If not yet known: Usually one is directed to look at Steering Behaviors and its open source counterpart OpenSteer for such kinds of things.


Why would one go about using OpenSteer? That's just steering one away from actually learning how to do the real work.

Also, that is hard to do....Very hard.

Why would one go about using OpenSteer? That's just steering one away from actually learning how to do the real work.

Also, that is hard to do....Very hard.

The OP asked for "on how people might go about this", and OpenSteer demonstrates such a thing. The OP is free to pick the theory only, look at the implementation, find references to other solutions, or else decide to directly use OpenSteer; I haven't made any suggestion to actually use OpenSteer but just directed him to a place where some research can be done.

[quote name='BB1995' timestamp='1301992056' post='4794547']
Why would one go about using OpenSteer? That's just steering one away from actually learning how to do the real work.

Also, that is hard to do....Very hard.

The OP asked for "on how people might go about this", and OpenSteer demonstrates such a thing. The OP is free to pick the theory only, look at the implementation, find references to other solutions, or else decide to directly use OpenSteer; I haven't made any suggestion to actually use OpenSteer but just directed him to a place where some research can be done.
[/quote]

Hey, don't argue with her, she's too hot
I am looking more to learn from this so I would prefer to do this myself and understand how it is done.

How would I go about using the two positions and normalization to get the direction? While I understand how to find the distance it is the direction I am having trouble with.
Ok, so you have a player at P (px,pz) and an enemy at E (ex,ez). Make a vector V (vx,vz) from the enemy to the player: vx=px-ex, vz=pz-ez.
Normalize V: length=sqrt(vx*vx+vz*vz), vx=vx/length, vz=vz/length. V now has a length of 1 and points from the enemy to the player.
To make the enemy move towards the player, multiply V by the enemy's speed and add V to the enemy position E: ex=ex+speed*vx, ez=ez+speed*vz.
To make the enemy move away from the player, multiply V by the enemy's speed and subtract V from the enemy position E: ex=ex-speed*vx, ez=ez-speed*vz.
You can find the direction from V but you don't really need to.
Stickmen Wars 2 is in development.
Meanwhile try Bloodridge
Thank you very much Simon, I can see how that works.

I would still like to understand the process of using normalization, I am not quite sure how it would return the direction because I was under the impressing there were 2 normals, not 1.

Thank you very much Simon, I can see how that works.
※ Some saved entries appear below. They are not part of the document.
(** Takes the successful run of a handler body apart, bind by bind. *)
Ltac monad_inv H :=
  repeat match type of H with
    | (_ ≫= _) _ = (_, inr _) =>
        let a := fresh "a" in
        let w := fresh "w" in
        let H1 := fresh "Hstep" in
        apply bind_ok in H; destruct H as (a & w & H1 & H);
        first
          [ apply call_ok in H1; subst w
          | apply lift_ok in H1; destruct H1 as [-> H1]
          | apply bound_ok in H1; destruct H1 as [-> H1]
          | apply select_ok in H1; destruct H1 as (-> & ? & ? & ? & ->)
          | apply commit_ok in H1; destruct H1 as (? & ? & ? & H1 & ->)
          | idtac ]
    end.

(** ** Registration *)

Section Register.
Context {R : Runtime} {L : RuntimeLaws R}.

Lemma truthy_obj (m : gmap string json) k v :
  m !! k = Some v → truthy (JObj m) = true.
Proof.
  intros Hk. simpl. destruct (map_to_list m) eqn:E; [|reflexivity].
  apply map_to_list_empty_iff in E. subst m.
  rewrite lookup_empty in Hk. discriminate Hk.
Qed.

Lemma register_invalid_false (m : gmap string json) vn ve :
  m !! "name" = Some vn → truthy vn = true →
  m !! "email" = Some ve → truthy ve = true →
  register_invalid (JObj m) = inr false.
Proof.
  intros Hn Hvn He Hve. unfold register_invalid.
  rewrite (truthy_obj m "name" vn Hn). simpl.
  rewrite Hn, He. simpl. rewrite Hvn, Hve. reflexivity.
Qed.

(** [filter_by(email=e).first()] finds a row exactly when [e] is the email
    of some row. *)
Lemma first_by_email (rows : list User.t) e :
  head (filter (λ u, Some (User.email u) = Some e) rows) = None ↔
  e ∉ User.email <$> rows.
Proof.
  rewrite head_filter_None. split.
  - intros Hno Hin. apply list_elem_of_fmap in Hin.
    destruct Hin as (u & -> & Hu). apply Hno. exists u. auto.
  - intros Hnot (u & Hu & Heq). apply Hnot.
    injection Heq as <-. apply list_elem_of_fmap_2. exact Hu.
Qed.

Lemma register_duplicate env (m : gmap string json) w vn e :
  db_up env = true → schema_ready w →
  m !! "name" = Some vn → truthy vn = true →
  m !! "email" = Some (JStr e) → e ≠ "" →
  e ∈ User.email <$> users_of (init_database env w).1 →
  register env (JObj m) w = ((init_database env w).1, duplicate_response).
Proof.
  intros Hup Hready Hn Hvn He Hne Hin.
  destruct (init_database_tables env w Hup Hready) as [t Ht].
  assert (Hve : truthy (JStr e) = true).
  { simpl. destruct (String.eqb_spec e ""); [congruence|reflexivity]. }
  unfold register, try_except, mbind, M_bind, call, lift.
  rewrite (register_invalid_false m vn (JStr e) Hn Hvn He Hve).
  unfold py_item. rewrite He.
  rewrite bind_text_str. unfold bound, mret, M_ret, select.
  rewrite Hup, Ht.
  unfold users_of in Hin. rewrite Ht in Hin.
  destruct (head (filter (λ u, Some (User.email u) = Some e) (users t))) eqn:E.
  - reflexivity.
  - apply first_by_email in E. contradiction.
Qed.

Lemma register_success env (m : gmap string json) w t n e ph ut pr c r :
  db_up env = true →
  tables (init_database env w).1 = Some t →
  m !! "name" = Some (JStr n) → n ≠ "" →
  m !! "email" = Some (JStr e) → e ≠ "" →
  e ∉ User.email <$> users t →
  bind_text (default (JStr "") (m !! "phone")) = Some ph →
  bind_text (default (JStr "client") (m !! "user_type")) = Some (Some ut) →
  bind_text (default (JStr "") (m !! "profession")) = Some pr →
  bind_text (default (JStr "") (m !! "city")) = Some c →
  bind_text (default (JStr "") (m !! "region")) = Some r →
  let u := registered_row (utcnow env) t n e ph ut pr c r in
  register env (JObj m) w =
  ({| tables := Some {| users := users t ++ [u]; bookings := bookings t |};
      db_initialized := db_initialized (init_database env w).1 |},
   registered_response (User.id u)).
Proof.
  intros Hup Ht Hn Hnn He Hne Hnew Hph Hut Hpr Hc Hr u.
  assert (Hvn : truthy (JStr n) = true).
  { simpl. destruct (String.eqb_spec n ""); [congruence|reflexivity]. }
  assert (Hve : truthy (JStr e) = true).
  { simpl. destruct (String.eqb_spec e ""); [congruence|reflexivity]. }
  apply first_by_email in Hnew.
  unfold register, try_except, mbind, M_bind, call, lift.
  rewrite (register_invalid_false m (JStr n) (JStr e) Hn Hvn He Hve).
  unfold py_item, py_get. rewrite He, Hn.
  rewrite !bind_text_str. unfold bound, mret, M_ret, select.
  rewrite Hup, Ht, Hnew, Hph, Hut, Hpr, Hc, Hr.
  unfold commit. rewrite Hup, Ht.
  unfold insert_user, new_user_row. cbn [i_name i_email i_user_type].
  apply first_by_email in Hnew.
  rewrite (bool_decide_eq_false_2 _ Hnew).
  reflexivity.
Qed.
(** X8.  Looking a call up in [nif_funcs] finds an entry exactly when the
    table holds one with that name and that arity, and then it is that
    entry: no name is registered twice, so no entry hides another. *)
Theorem lookup_nif_iff (f : string) (n : nat) (e : ErlNifFunc) :
  (lookup_nif f n = Some e <->
   In e nif_funcs /\ name e = f /\ arity e = n)
  /\ (forall e', In e nif_funcs -> In e' nif_funcs ->
                 name e = name e' -> e = e').
Proof.
  split; [split|].
  - intros Hfind. unfold lookup_nif in Hfind.
    apply find_some in Hfind as [Hin Htest].
    apply andb_true_iff in Htest as [Hname Har].
    apply String.eqb_eq in Hname. apply Nat.eqb_eq in Har. auto.
  - intros (Hin & <- & <-). rewrite lookup_nif_arity by exact Hin.
    now rewrite Nat.eqb_refl.
  - intros e'. apply nif_funcs_names_distinct.
Qed.

End Lookup.

(* ------------------------------------------------------------------ *)
(** ** The Windows arm *)

Section Windows.

Variable W : world.
Hypothesis HW : build W = Win32.

Lemma set_title_platform_win32 (title : list byte) :
  set_title_platform title W =
    Some (Return (if SetConsoleTitle_ret W (cstr title) then ok_set
                  else error_string "SetConsoleTitle failed"),
          [EvSetConsoleTitle (cstr title)]).
Proof.
  unfold set_title_platform. run. rewrite HW. cbn.
  destruct (SetConsoleTitle_ret W _); reflexivity.
Qed.

Lemma tb_set_position_in_range (x y : Z) :
  0 <= x <= 32767 -> 0 <= y <= 32767 ->
  tb_set_position 2 [TInt x; TInt y] W = set_position_platform x y W.
Proof.
  intros Hx Hy. rewrite tb_set_position_eq. cbn [int_arg int_val].
  assert (fits_int x && fits_int y = true) as ->.
  { rewrite andb_true_iff, !fits_int_iff. unfold INT_MIN, INT_MAX. lia. }
  cbv zeta.
  assert ((x <? 0) || (y <? 0) || (x >? 32767) || (y >? 32767) = false) as ->.
  { rewrite !orb_false_iff, !Z.ltb_ge, !Z.gtb_ltb, !Z.ltb_ge. lia. }
  reflexivity.
Qed.
(** * HashDB IDA plugin: a shallow embedding of [hashdb.py]

    The development follows the layout of the plugin source:

    - [Py]      the Python built-ins the plugin leans on (string slicing,
                [int(text, base)], [str(int)], exception classes);
    - [Exec]    a state-and-exception monad: Python statements mutate shared
                state and may raise, and the mutations made before a raise
                stay in place;
    - [Worker]  the [Worker] thread class with its two wrappers;
    - the HashDB API client, the IDA helper functions and the three
      pipelines (lookup, scan, hunt), under the names they have in the
      source.

    The host (IDA) and the remote service are collaborators of the plugin:
    the host database is a record that the helper functions read and update,
    the remote service and the user's answers to dialogs are oracles bundled
    in an environment record. *)

From Stdlib Require Import ZArith List String Ascii Bool Arith Lia.
From Stdlib Require Import DecimalString.
From Stdlib Require DecimalPos DecimalNat Finite.
Import ListNotations.

Local Open Scope string_scope.
Local Open Scope Z_scope.

(* ====================================================================== *)
(** * Python built-ins *)
(* ====================================================================== *)

Module Py.
(** The four ways in which a reply with a candidate payload carries no
    categorization. *)
Inductive no_categorization (response : string) : Prop :=
| undecodable (e : exn) :
    Json.loads (candidate_payload response) = Raise e ->
    no_categorization response
| no_category_field (decoded : value) :
    Json.loads (candidate_payload response) = Ok decoded ->
    PyObj.contains "category" decoded = Ok false ->
    no_categorization response
| text_not_a_number (decoded : value) (text : string) (e : exn) :
    Json.loads (candidate_payload response) = Ok decoded ->
    PyObj.getitem decoded "category" = Ok (PyStr text) ->
    PyInt.of_str text = Raise e ->
    no_categorization response
| number_not_a_code (decoded category number : value) :
    Json.loads (candidate_payload response) = Ok decoded ->
    PyObj.getitem decoded "category" = Ok category ->
    converts_to category number ->
    ~ valid_code number ->
    no_categorization response.

(** The session with one more message. *)
Definition with_message (s : Session) (m : Message) : Session :=
  {| messages := messages s ++ [m];
     categorization_complete := categorization_complete s;
     final_category := final_category s |}.

(** The session once the categorization [c] is accepted. *)
Definition completed_with (s : Session) (c : dict) : Session :=
  {| messages := messages s;
     categorization_complete := true;
     final_category := Some c |}.

(** The world after a call of the extractor that printed [printed]. *)
Definition after_extract (response : string) (printed : list event) (w : world)
  : world :=
  {| state := state w; log := log w ++ called_extract response :: printed |}.

(** The part of [main] after the displays. *)
Definition after_displays (E : env) (s : Session) : M unit :=
  if negb (categorization_complete s) then chat_turn E
  else if button E then reset_session
  else ret tt.

(** A computation that leaves [st.session_state] as it found it. *)
Definition keeps_state {A : Type} (m : M A) : Prop :=
  forall w, state (snd (m w)) = state w.

(** The exceptions of the decoder. *)
Definition decoder_error (e : exn) : Prop :=
  e = JSONDecodeError \/ e = RecursionError \/ e = ValueError.

(** What one execution can make of the session. *)
Inductive run_effect (s : Session) : Session -> Prop :=
| effect_none : run_effect s s
| effect_reset :
    categorization_complete s = true -> run_effect s initial_session
| effect_user (prompt : string) :
    categorization_complete s = false ->
    run_effect s (with_message s (user_message prompt))
| effect_continue (prompt response : string) :
    categorization_complete s = false ->
    run_effect s (with_message (with_message s (user_message prompt))
                    (assistant_message response))
| effect_complete (prompt : string) (c : dict) :
    categorization_complete s = false ->
    has_both_fields c = true ->
    valid_code (dict_get c "category") ->
    run_effect s (completed_with (with_message s (user_message prompt)) c).

(** The result of a complete session: a dict with a category equal to
    one of the four codes and with a reason. *)
Definition result_valid (st : session_state) : Prop :=
  st_categorization_complete st = Some true ->
  exists (d : dict) (category reason : value),
    st_final_category st = Some (Some d)
    /\ Dict.get "category" d = Some category
    /\ valid_code category
    /\ Dict.get "reason" d = Some reason.

(** The same, the reason being moreover a text that is not empty. *)
Definition result_valid_with_reason (st : session_state) : Prop :=
  st_categorization_complete st = Some true ->
  exists (d : dict) (category : value) (reason : string),
    st_final_category st = Some (Some d)
    /\ Dict.get "category" d = Some category
    /\ valid_code category
    /\ Dict.get "reason" d = Some (PyStr reason)
    /\ reason <> EmptyString.
(** X21. Deleting a listing whose id no stored row has is not an error:
    the action returns, the food-listings table holds the rows it held,
    and an audit entry [delete_listing] is written all the same. (No
    connection keeps the file locked, and the id can be bound.) *)
Theorem delete_absent_listing_is_logged (now : clock) (w : world)
    (db : database) (tb tba : table) (del_id : number) :
  db_file w = Some db → write_locked w = false →
  bindable (CNum del_id) = true →
  db !! "food_listings" = Some tb → schema tb = food_listings_schema →
  Forall (λ r, sql_eq (get_cell 0 r) (CNum del_id) = false) (contents tb) →
  db !! "audit_log" = Some tba → schema tba = audit_log_schema →
  (perform now (DeleteListing del_id) w).1 = Return ()
  ∧ stored_rows "food_listings" (perform now (DeleteListing del_id) w).2
    = stored_rows "food_listings" w
  ∧ audit_rows (perform now (DeleteListing del_id) w).2
    = audit_rows w
      ++ [audit_entry (next_rowid tba 0) "delete_listing"
            ("food_id=" +:+ number_str del_id) (local_now now)].
Proof.
  intros Hdb Hfree Hbind Htb Hschema Hnone Htba Hschema_a.
  rewrite (perform_eq _ _ w db tba Hfree Hdb Htba Hschema_a).
  cbn [action_statement].
  rewrite (delete_statement db "food_listings" "food_id" _ tb 0 Htb);
    [|by rewrite Hschema|done].
  unfold stored_rows, audit_rows. cbn [fst snd db_file]. rewrite Hdb, Htb, Htba.
  rewrite lookup_insert_ne by done. rewrite !lookup_insert_eq.
  cbn [from_option without_key contents].
  split_and!; [done| |done]. by apply filter_keeps_all.
Qed.

End AddAndDelete.

Lemma failed_action_changes_nothing_witness :
  (perform clock_ist (AddProvider (NInt 1) "Again" "Cafe" "" "Pune" "W")
     loaded_world).2
  = loaded_world.
Proof.
  apply (failed_action_changes_nothing clock_ist _ loaded_world
           (tables_of loaded_world) (table_of "audit_log" loaded_world)).
  - vm_compute. reflexivity.
  - vm_compute. reflexivity.
  - vm_compute. reflexivity.
  - vm_compute. reflexivity.
Defined.

Lemma create_with_existing_id_refused_witness :
  perform clock_ist (AddProvider (NInt 1) "Again" "Cafe" "" "Pune" "W")
    loaded_world
  = (Raise, loaded_world).
Proof.
  apply (create_with_existing_id_refused clock_ist _ loaded_world
           (tables_of loaded_world) "providers" 1
           (table_of "providers" loaded_world)).
  - reflexivity.
  - vm_compute. reflexivity.
  - vm_compute. reflexivity.
  - vm_compute. reflexivity.
  - vm_compute. by left.
Defined.

Lemma add_then_delete_provider_witness :
  let added :=
    perform clock_ist (AddProvider (NInt 2) "B" "Hotel" "2 Main St" "Pune" "W")
      loaded_world in
  let deleted := perform clock_ist (DeleteProvider (NInt 2)) added.2 in
  added.1 = Return ()
  ∧ stored_rows "providers" added.2
    ≡ₚ provider_row 2 "B" "Hotel" "2 Main St" "Pune" "W"
       :: stored_rows "providers" loaded_world
  ∧ deleted.1 = Return ()
  ∧ stored_rows "providers" deleted.2 = stored_rows "providers" loaded_world
  ∧ length (audit_rows deleted.2) = (length (audit_rows loaded_world) + 2)%nat.
Proof.
  apply (add_then_delete_provider clock_ist clock_ist loaded_world
           (tables_of loaded_world) (table_of "providers" loaded_world)
           (table_of "audit_log" loaded_world) 2).
  - vm_compute. reflexivity.
  - vm_compute. reflexivity.
  - vm_compute. reflexivity.
  - vm_compute. reflexivity.
  - vm_compute. repeat constructor; eexists; reflexivity.
  - compute_done.
  - reflexivity.
  - vm_compute. reflexivity.
  - vm_compute. reflexivity.
Defined.

Lemma delete_absent_listing_is_logged_witness :
  (perform clock_ist (DeleteListing (NInt 42)) sample_world).1 = Return ()
  ∧ stored_rows "food_listings"
      (perform clock_ist (DeleteListing (NInt 42)) sample_world).2
    = stored_rows "food_listings" sample_world
  ∧ audit_rows (perform clock_ist (DeleteListing (NInt 42)) sample_world).2
    = audit_rows sample_world
      ++ [audit_entry (next_rowid (table_of "audit_log" sample_world) 0)
            "delete_listing" ("food_id=" +:+ number_str (NInt 42))
            (local_now clock_ist)].
Proof.
  apply (delete_absent_listing_is_logged clock_ist sample_world
           (tables_of sample_world) (table_of "food_listings" sample_world)
           (table_of "audit_log" sample_world) (NInt 42)).
  - vm_compute. reflexivity.
  - vm_compute. reflexivity.
  - reflexivity.
  - vm_compute. reflexivity.
  - vm_compute. reflexivity.
  - vm_compute. repeat constructor.
  - vm_compute. reflexivity.
  - vm_compute. reflexivity.
Defined.

Lemma search_employee_after_add_witness :
  let roster := (add_employee Employee_init 7 "Asha" 31 "Data" (52000 # 1)).1 in
  search_employee (add_employee roster 7 "Ravi" 45 "Ops" (1 # 1)).1 7
  = EmployeeFound 7 (EmployeeInfo "Asha" 31 "Data" (52000 # 1))
  ∧ search_employee (add_employee roster 7 "Ravi" 45 "Ops" (1 # 1)).1 8
    = search_employee roster 8.
Proof.
  intros roster.
  destruct (search_employee_after_add roster 7 "Ravi" 45 "Ops" (1 # 1))
    as [Hsame Hother].
  split.
  - rewrite Hsame. reflexivity.
  - apply Hother. lia.
Defined.


(* --------------------------------------------------------------------- *)
(** ** Cleaning twice                                                      *)
(* --------------------------------------------------------------------- *)

Section CleaningTwice.
Context `{Externals}.

Lemma contact_key_trimmed (i : nat) (r : list cell) :
  (i < length r)%nat →
  contact_key i (with_trimmed_contact i r) = contact_key i r.
Proof.
  intros Hi. unfold contact_key at 1, with_trimmed_contact.
  rewrite get_cell_insert by done. cbn [astype_str].
  unfold contact_key. apply strip_idempotent.
Qed.

Lemma with_trimmed_contact_twice (i : nat) (r : list cell) :
  (i < length r)%nat →
  with_trimmed_contact i (with_trimmed_contact i r) = with_trimmed_contact i r.
Proof.
  intros Hi. unfold with_trimmed_contact at 1.
  rewrite contact_key_trimmed by done. unfold with_trimmed_contact.
  by rewrite list_insert_insert_eq.
Qed.

Lemma first_seen_after_distinct (key : list cell → string)
    (earlier rs : list (list cell)) :
  NoDup (key <$> rs) → (∀ k, k ∈ key <$> rs → k ∉ key <$> earlier) →
  first_seen_after key earlier rs = rs.
Proof.
  revert earlier. induction rs as [|r rs IH]; intros earlier Hnd Hnew; [done|].
  cbn in Hnd. apply NoDup_cons in Hnd as [Hr Hnd]. cbn [first_seen_after].
  rewrite decide_False by (apply Hnew; cbn; by left). cbn. f_equal.
  apply IH; [done|]. intros k Hk. rewrite fmap_app, elem_of_app. cbn.
  intros [Hold|Hlast].
  - apply (Hnew k); [cbn; by right|done].
  - apply list_elem_of_singleton in Hlast as ->. done.
Qed.

(** X22. Cleaning is idempotent on providers and receivers: cleaning the
    cleaned frame of a well-formed batch gives that frame again, no row is
    dropped and no contact changes the second time. *)
Theorem clean_contact_batch_idempotent (t : string) (df : DataFrame) (i : nat) :
  t ∈ ["providers"; "receivers"] → well_formed t df →
  index_of "contact" (columns df) = Some i →
  clean t (clean t df) = clean t df.
Proof.
  intros Ht Hwf Hi.
  destruct (clean_contact_table t df i Ht Hwf Hi) as [Hclean Hwf'].
  assert (Hi' : index_of "contact" (columns (clean t df)) = Some i)
    by (by rewrite Hclean).
  destruct (clean_contact_table t (clean t df) i Ht Hwf' Hi') as [Hclean2 _].
  rewrite Hclean2. rewrite Hclean at 3. rewrite Hclean. cbn [columns rows].
  f_equal.
  set (kept := first_seen (contact_key i) (rows df)).
  assert (Hlen : Forall (λ r, (i < length r)%nat) kept).
  { apply first_seen_after_Forall. destruct Hwf as [Hcols Hfit].
    eapply Forall_impl; [exact Hfit|]. intros r [Hr _]. rewrite Hr.
    clear -Hi. revert i Hi. induction (columns df) as [|c cols IH]; intros i Hi.
    - discriminate.
    - cbn in Hi. case_decide; [injection Hi as <-; cbn; lia|].
      destruct (index_of "contact" cols) as [i'|]; [|discriminate].
      injection Hi as <-. specialize (IH i' eq_refl). cbn. lia. }
  assert (Hkeys : contact_key i <$> (with_trimmed_contact i <$> kept)
                  = contact_key i <$> kept).
  { rewrite <- list_fmap_compose. apply Forall_fmap_ext_1.
    eapply Forall_impl; [exact Hlen|]. intros r Hr. cbn.
    by apply contact_key_trimmed. }
  unfold first_seen at 1. rewrite first_seen_after_distinct.
  - rewrite <- list_fmap_compose. apply Forall_fmap_ext_1.
    eapply Forall_impl; [exact Hlen|]. intros r Hr. cbn.
    by apply with_trimmed_contact_twice.
  - rewrite Hkeys. apply first_seen_after_NoDup.
  - intros k _. cbn. by intros ?%elem_of_nil.
Qed.

End CleaningTwice.

Lemma clean_contact_batch_idempotent_witness :
  clean "providers" (clean "providers" shared_contact_providers)
  = clean "providers" shared_contact_providers.
Proof.
  apply (clean_contact_batch_idempotent "providers" shared_contact_providers 5).
  - compute_done.
  - split; [reflexivity|]. repeat constructor; eexists; reflexivity.
  - reflexivity.
Defined.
I would still like to understand the process of using normalization, I am not quite sure how it would return the direction because I was under the impressing there were 2 normals, not 1.

Don't confuse 'normals' (vectors at right angles to things) with 'normalizing' (making a vector have a length of 1).
Vectors implicitly have a direction: the vector (1,0) has a length of 1 and points along the x axis, (1,1) has length sqrt(2) and points 45' up from the x axis, (-1,0) has length 1 and points down the x axis, &c.
Stickmen Wars 2 is in development.
Meanwhile try Bloodridge

I would still like to understand the process of using normalization, I am not quite sure how it would return the direction because I was under the impressing there were 2 normals, not 1.

The term "normalization" in the context of vectors means that the vector is divided by its length, yielding in a vector of the same direction but with unit length (i.e. its length is 1). Although any vector (with length > 0) can be used for a specific direction, the unit vector is usually favored. The difference vector between 2 points encodes both the distance of the 2 points and the direction from the one to the other point.

The therm "normal" in the context of vectors means usually that the vector is perpendicular to something, e.g. to another vector or to a surface or whatever.